(* ===== verification/Sample.v ===== *)
(** * Sample: a small deployment on the in-memory store

    Two pipelines, handlers that succeed, fail, retry, cancel their run or park it,
    and worlds with one or two runs: the concrete inputs on which the engine's
    theorems are instantiated. *)
From stdpp Require Import pretty.
From S2P Require Import Signals TokenPool RunPool JoinSet MemStore Binding.
From S2P Require Import Prelude Kernel Text Errors Ledger Driver Engine.
#[local] Open Scope engine_scope.

(** A handler: what it does. *)
Inductive script :=
| Succeeds (state : string)
| Fails (msg : string)
| RetriesOnce
| CancelsItself (cause : string)
| Parks (targets : list RunID)
| Panics.

Definition step_a (h : script) : Binding.Step (H:=script) :=
  Binding.mkStep "a" true false true "" (Some h) (Some (Succeeds "")).
Definition step_b (h : script) : Binding.Step (H:=script) :=
  Binding.mkStep "b" false false false "" (Some h) None.
Definition sample_config (p : PipelineID) (class : string) (ha hb : script)
    : Binding.Config (H:=script) :=
  Binding.mkConfig p [step_a ha; step_b hb] [] "" class [] false false false.

Definition bound_of (c : Binding.Config (H:=script)) : Registry :=
  match bindDefinition c [] with
  | Ok d => match register empty_registry d with Some (Ok r) => r | _ => empty_registry end
  | Err _ => empty_registry
  end.
Definition registry_of (c : Binding.Config (H:=script)) : Registry :=
  match start_registry (bound_of c) with Ok r => r | Err _ => empty_registry end.

Notation W := (World MemStore).

(** The base configuration, with handlers that do nothing. *)
Definition plain_call (h : script) (inv : Invocation) (w : W) : W * outcome :=
  (w, mkOutcome None MsgNil None None).
Definition config_with (call : script → Invocation → W → W * outcome)
    (c : Binding.Config (H:=script)) : Engine.Config (S:=MemStore) (H:=script) :=
  mkEngineConfig 4096 second 0 ∅ (registry_of c) call
    (λ _ _, mkReduceOutcome None MsgNil None) (λ _ _, mkReduceOutcome None MsgNil None)
    (λ _, second) (λ t, "run" +:+ pretty (Z.to_N t)).
Definition base (c : Binding.Config (H:=script)) := config_with plain_call c.

Definition other_error (msg : string) : goerr := EOther msg None None [].
(** The handlers, which reach the engine through the client calls. *)
Definition sample_call (c : Binding.Config (H:=script)) (h : script) (inv : Invocation) (w : W)
    : W * outcome :=
  match h with
  | Succeeds s => (w, mkOutcome None (MsgBytes s) None None)
  | Fails m => (w, mkOutcome None MsgNil (Some (Fail (Some (other_error m)) [])) None)
  | RetriesOnce =>
    (w, if (inv_attempt inv =? 1)%Z then mkOutcome None MsgNil (Some (other_error "again")) None
        else mkOutcome None (MsgBytes "") None None)
  | CancelsItself cause =>
    ((requestCancel (base c) (inv_runID inv) cause w).1,
     mkOutcome None MsgNil (Some (other_error cause)) None)
  | Parks ts =>
    (w, match inv_awaited inv with
        | Some _ => mkOutcome None (MsgBytes "") None None
        | None => mkOutcome None MsgNil (Some (AwaitAll ts [])) None
        end)
  | Panics => (w, mkOutcome (Some "boom") MsgNil None None)
  end.
Definition sample (c : Binding.Config (H:=script)) := config_with (sample_call c) c.

(** Runs and worlds. *)
Definition sample_run (id : RunID) (p : PipelineID) (res : ResourceID) : RunRecord :=
  mkRun id p res ∅ None PhaseForward ∅ None None None time_zero None None "" "" time_zero None
    1000 1000 time_zero.
Definition store_with (rs : list RunRecord) : MemStore :=
  foldl (λ s r, (mem_CreateRun s r []).1) MemStore.New rs.
Definition world_of (s : MemStore) (classes runclasses : gmap string Z) : W :=
  mkWorld s 5000 (TokenPool.New classes) (RunPool.New runclasses) js_empty ∅ 0 ∅ ∅ ∅ ∅ false false [].
Definition sample_world (rs : list RunRecord) : W := world_of (store_with rs) ∅ ∅.

(** ** The sample deployments satisfy what the theorems ask of a deployment *)

Lemma sample_bound c call : bound_registry (e_defs (config_with call c)).
Proof.
  assert (bound_registry (bound_of c)) as Hb.
  { unfold bound_of. destruct (bindDefinition c []) as [d|] eqn:Hd; [|apply empty_bound].
    destruct (register empty_registry d) as [[r|]|] eqn:Hr; [|apply empty_bound..].
    eapply register_bound; [apply empty_bound|by eapply bind_bound|done]. }
  simpl. unfold registry_of. destruct (start_registry _) eqn:Hs; [|apply empty_bound].
  by eapply start_bound.
Qed.

(** A client call only requests cancellations, which it marks. *)
Lemma cancel_only (cfg : Engine.Config (S:=MemStore) (H:=script)) id cause (w : W) id' :
  let w' := (requestCancel cfg id cause w).1 in
  mem_ok (w_store w) →
  mem_ok (w_store w') ∧ (id' ∈ w_dirty w → id' ∈ w_dirty w') ∧
  ∀ r, GetRun (w_store w) id' = Ok r →
    ∃ c, GetRun (w_store w') id' = Ok (set_Cancel c r) ∧ (c = Run_Cancel r ∨ id' ∈ w_dirty w').
Proof.
  intros w' Hok. destruct (requestCancel_state cfg id cause w) as [Hs Hd].
  fold w' in Hs, Hd. destruct (RequestCancel _ _ _) as [s res] eqn:Hr. simpl in Hs, Hd.
  rewrite Hs, Hd. split; [by eapply law_cancel_ok|].
  split; [destruct res as [[]|]; set_solver|]. intros r Hg.
  destruct (decide (id = id')) as [->|Hne].
  - destruct res as [b|e].
    + destruct (law_cancel _ _ _ _ _ _ Hok Hg Hr) as (_ & Hg' & _). destruct b.
      * eexists. split; [exact Hg'|]. right. set_solver.
      * exists (Run_Cancel r). split; [|by left]. rewrite Hg'. by destruct r.
    + exists (Run_Cancel r). split; [|by left].
      rewrite (law_cancel_err _ _ _ _ _ id' Hok Hr), Hg. by destruct r.
  - exists (Run_Cancel r). split; [|by left].
    rewrite (law_cancel_other _ _ _ id' _ _ Hok Hr) by done. rewrite Hg. by destruct r.
Qed.

Lemma nothing_only (w : W) id' :
  mem_ok (w_store w) →
  mem_ok (w_store w) ∧ (id' ∈ w_dirty w → id' ∈ w_dirty w) ∧
  ∀ r, GetRun (w_store w) id' = Ok r →
    ∃ c, GetRun (w_store w) id' = Ok (set_Cancel c r) ∧ (c = Run_Cancel r ∨ id' ∈ w_dirty w).
Proof.
  intros Hok. split; [done|]. split; [done|]. intros r Hg. exists (Run_Cancel r).
  split; [|by left]. rewrite Hg. by destruct r.
Qed.

Lemma sample_calls c h inv (w : W) :
  let w' := (e_call (sample c) h inv w).1 in
  mem_ok (w_store w) →
  mem_ok (w_store w') ∧ (inv_runID inv ∈ w_dirty w → inv_runID inv ∈ w_dirty w') ∧
  ∀ r, GetRun (w_store w) (inv_runID inv) = Ok r →
    ∃ c, GetRun (w_store w') (inv_runID inv) = Ok (set_Cancel c r) ∧
      (c = Run_Cancel r ∨ inv_runID inv ∈ w_dirty w').
Proof.
  destruct h; simpl; try apply nothing_only. apply (cancel_only (base c)).
Qed.

(** A store of fresh runs in distinct slots is a reachable one. *)
Lemma store_with_ok rs :
  Forall (λ r, Terminal r = false ∧ nul_free (Run_PipelineID r)) rs →
  NoDup (Run_RunID <$> rs) → mem_ok (store_with rs).
Proof.
  unfold store_with. assert (∀ rs s, mem_ok s →
    Forall (λ r, Terminal r = false ∧ nul_free (Run_PipelineID r)) rs →
    NoDup (Run_RunID <$> rs) → (∀ r, r ∈ rs → mem_runs s !! Run_RunID r = None) →
    mem_ok (foldl (λ s r, (mem_CreateRun s r []).1) s rs)) as Hgen.
  { clear rs. induction rs as [|r rs IH]; intros s Hok Hrs Hnd Hfr; [done|]. simpl.
    apply Forall_cons in Hrs as [[Ht Hnul] Hrs]. apply NoDup_cons in Hnd as [Hnot Hnd].
    apply IH; [|done|done|].
    - apply mem_Create_preserves; [done|done|done|]. apply Hfr. left.
    - intros r' Hr'. rewrite mem_Create_eq by done.
      assert (mem_runs s !! Run_RunID r' = None) by (apply Hfr; by right).
      destruct (first_occupied _ _ _); [done|]. simpl. rewrite lookup_insert_ne; [done|].
      intros Heq. apply Hnot. rewrite Heq. by apply list_elem_of_fmap_2. }
  intros Hrs Hnd. apply Hgen; [|done|done|].
  - constructor; simpl; intros *; by rewrite lookup_empty.
  - intros r _. apply lookup_empty.
Qed.
Lemma keep_forward topo s id op :
  well_named topo → consistent topo s → m_phase s = PhaseForward →
  in_flight s id ∨ runs_next topo s id →
  Op_Status op = Driver.OpUnresolved ∨ Op_Status op = Driver.OpSucceeded →
  consistent topo (mkState PhaseForward (put id PhaseForward op (m_steps s)) (m_failure s) None).
Proof.
  intros Hn Hc Hp Hr Hop. destruct (forward_only topo s id Hn Hc Hp Hr) as [Hin Hone].
  destruct (co_forward _ _ Hc Hp) as (Hf & Hoc & Hu).
  constructor; cbn [m_phase m_steps m_failure m_outcome]; try done.
  - apply touched_put; [apply Hc|done].
  - intros _. split; [done|]. split; [done|]. intros x. rewrite !op_of_put.
    change (Bool.eqb (half PhaseForward) (half PhaseUnwind)) with false.
    change (Bool.eqb (half PhaseForward) (half PhaseForward)) with true.
    rewrite andb_false_r, andb_true_r. split; [apply Hu|]. split.
    + case_bool_decide; [by destruct Hop as [-> | ->]|apply Hu].
    + intros y. rewrite op_of_put, andb_true_r.
      repeat case_bool_decide; subst; try done; intros Hx Hy; try (by apply Hone in Hx);
        try (by apply Hone in Hy); by apply (Hu x).
Qed.

(** Ending the forward phase on step [id]. *)
Lemma to_unwind topo s id f order :
  well_named topo → consistent topo s → m_phase s = PhaseForward →
  in_flight s id ∨ runs_next topo s id → Failure_StepID f = id →
  consistent topo (mkState PhaseUnwind
    (put id PhaseForward (fail_op (op_of (m_steps s) id PhaseForward) f order) (m_steps s))
    (Some f) None).
Proof.
  intros Hn Hc Hp Hr Hfid. destruct (forward_only topo s id Hn Hc Hp Hr) as [Hin Hone].
  destruct (co_forward _ _ Hc Hp) as (Hf & Hoc & Hu).
  constructor; cbn [m_phase m_steps m_failure m_outcome]; try done.
  - apply touched_put; [apply Hc|done].
  - intros _. split; [done|]. split.
    + exists f. split; [done|]. rewrite Hfid, op_of_put, bool_decide_eq_true_2 by done. done.
    + intros x. rewrite !op_of_put.
      change (Bool.eqb (half PhaseForward) (half PhaseUnwind)) with false.
      change (Bool.eqb (half PhaseForward) (half PhaseForward)) with true.
      rewrite andb_false_r, andb_true_r. split.
      * case_bool_decide as Hx; [done|]. intros Hun. apply Hx. symmetry. by apply Hone.
      * intros Hun. destruct (Hu x) as [Hnone _]. congruence.
Qed.

Lemma keep_unwind topo s id op :
  well_named topo → consistent topo s → m_phase s = PhaseUnwind →
  in_flight s id ∨ runs_next topo s id → Op_Status op ≠ Driver.OpNone →
  consistent topo (mkState PhaseUnwind (put id PhaseUnwind op (m_steps s)) (m_failure s) None).
Proof.
  intros Hn Hc Hp Hr Hop. destruct (unwind_next topo s id Hn Hc Hp Hr) as [Hin Hnext].
  destruct (co_unwind _ _ Hc Hp) as (Hoc & (f & Hf & Hfop) & Hu).
  assert (∀ x, Op_Status (op_of (put id PhaseUnwind op (m_steps s)) x PhaseUnwind)
                = Driver.OpUnresolved → x = id) as Hone.
  { intros x. rewrite op_of_put, andb_true_r. case_bool_decide as Hx; [done|]. intros Hun.
    destruct (Hu x) as [_ Hnx]. specialize (Hnx Hun). unfold runs_next in *. rewrite Hp in *.
    destruct Hnx as [_ <-], Hnext as [_ <-]. done. }
  assert (touched topo (put id PhaseUnwind op (m_steps s))) as Ht by (apply touched_put; [apply Hc|done]).
  constructor; cbn [m_phase m_steps m_failure m_outcome]; try done.
  intros _. split; [done|]. split.
  - exists f. split; [done|]. rewrite !op_of_put, !andb_false_r. done.
  - intros x. split; [rewrite op_of_put, andb_false_r; apply Hu|]. intros Hun.
    pose proof (Hone x Hun) as Hx. subst x.
    assert (NextUnwind topo (facts (m_steps s)) =
            NextUnwind topo (facts (put id PhaseUnwind op (m_steps s)))) as Heq.
    { apply NextUnwind_same; try done; [apply Hc|by apply (unwind_one topo)| |].
      - intros a b Ha Hb. by rewrite (Hone a Ha), (Hone b Hb).
      - intros x. rewrite !fwd_facts, !unw_facts, !op_of_put, andb_false_r, andb_true_r.
        split; [done|]. case_bool_decide as Hx; [|by left]. subst x. right.
        rewrite op_of_put, andb_true_r, bool_decide_eq_true_2 in Hun by done. rewrite Hun. cbn [opState].
        split; [|by right]. revert Hnext. unfold runs_next. rewrite Hp. intros [Hk Hd].
        destruct (next_unwind topo (m_steps s) id Hn (co_touched _ _ Hc) Hk Hd) as (_ & _ & [-> | ->]);
          [by right|by left]. }
    revert Hnext. unfold runs_next. rewrite Hp. cbn [m_phase m_steps]. by rewrite <-Heq.
Qed.
(** The worker's decision about a nonterminal record is the machine's. *)
Lemma deciding_next rec (d : Binding.boundDef (H:=H)) stepID phase :
  definition cfg (Run_PipelineID rec) = Some d → Run_PipelineID rec = pipeline →
  Terminal rec = false → Run_Phase rec = phase → phase = PhaseForward ∨ phase = PhaseUnwind →
  stepID ∈ Ledger.Step_ID <$> Binding.bd_topo d →
  runs_next (Binding.bd_topo d) (view rec) stepID →
  deciding rec stepID phase.
Proof.
  intros Hd Hp Ht Hph Hphs Hin Hnext. rewrite Hp in Hd.
  constructor; [by eapply definition_named|done| |by rewrite <-(topo_def d)].
  split; [by apply Terminal_false|]. simpl. by rewrite Hph.
Qed.

Lemma active_complete rec (d : Binding.boundDef (H:=H)) :
  definition cfg (Run_PipelineID rec) = Some d → Run_PipelineID rec = pipeline →
  Terminal rec = false → Run_Phase rec = PhaseForward →
  Decision_Kind (NextForward (Binding.bd_topo d) (factsOf rec)) = KindForwardComplete →
  step topo (view rec) (finishing rec OutcomeSuccess).
Proof.
  intros Hd Hp Ht Hph Hk. rewrite Hp in Hd. rewrite (topo_def d Hd) in Hk.
  apply (step_complete topo (view rec)); [|done|done].
  split; [by apply Terminal_false|by left].
Qed.
Lemma active_unwound rec (d : Binding.boundDef (H:=H)) :
  definition cfg (Run_PipelineID rec) = Some d → Run_PipelineID rec = pipeline →
  Terminal rec = false → Run_Phase rec = PhaseUnwind →
  Decision_Kind (NextUnwind (Binding.bd_topo d) (factsOf rec)) = KindUnwindComplete →
  step topo (view rec) (finishing rec OutcomeFailure).
Proof.
  intros Hd Hp Ht Hph Hk. rewrite Hp in Hd. rewrite (topo_def d Hd) in Hk.
  apply (step_unwound topo (view rec)); [|done|done].
  split; [by apply Terminal_false|by right].
Qed.

Lemma carried_pipeline w rec : carried w rec → Run_PipelineID rec = pipeline.
Proof. by intros (c & _ & _ & _ & Hp & _). Qed.

Lemma goes_ends id (m : M S (RunRecord * bool)) w :
  ends id (m w) →
  goes id (bind m (λ '(rec, ok), mret (if ok : bool then Continue rec else Return 0 false)) w) ∧
  goes id (bind m (λ _, mret (Return 0 false)) w).
Proof.
  unfold ends, bind. destruct (m w) as [w1 [rec1 b]]. simpl. intros [Ht He].
  split; [|by apply goes_return]. split; [done|]. destruct b; [|done].
  destruct (He eq_refl). split; [done|by right].
Qed.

-----

* _What is being asked_
Begin with the first line of the listing above and write out each line exactly, ending with the line that contains "Definition registry_of (c".

* _Reply_
(* ===== verification/Sample.v ===== *)
(** * Sample: a small deployment on the in-memory store

    Two pipelines, handlers that succeed, fail, retry, cancel their run or park it,
    and worlds with one or two runs: the concrete inputs on which the engine's
    theorems are instantiated. *)
From stdpp Require Import pretty.
From S2P Require Import Signals TokenPool RunPool JoinSet MemStore Binding.
From S2P Require Import Prelude Kernel Text Errors Ledger Driver Engine.
#[local] Open Scope engine_scope.

(** A handler: what it does. *)
Inductive script :=
| Succeeds (state : string)
| Fails (msg : string)
| RetriesOnce
| CancelsItself (cause : string)
| Parks (targets : list RunID)
| Panics.

Definition step_a (h : script) : Binding.Step (H:=script) :=
  Binding.mkStep "a" true false true "" (Some h) (Some (Succeeds "")).
Definition step_b (h : script) : Binding.Step (H:=script) :=
  Binding.mkStep "b" false false false "" (Some h) None.
Definition sample_config (p : PipelineID) (class : string) (ha hb : script)
    : Binding.Config (H:=script) :=
  Binding.mkConfig p [step_a ha; step_b hb] [] "" class [] false false false.

Definition bound_of (c : Binding.Config (H:=script)) : Registry :=
  match bindDefinition c [] with
  | Ok d => match register empty_registry d with Some (Ok r) => r | _ => empty_registry end
  | Err _ => empty_registry
  end.
Definition registry_of (c : Binding.Config (H:=script)) : Registry :=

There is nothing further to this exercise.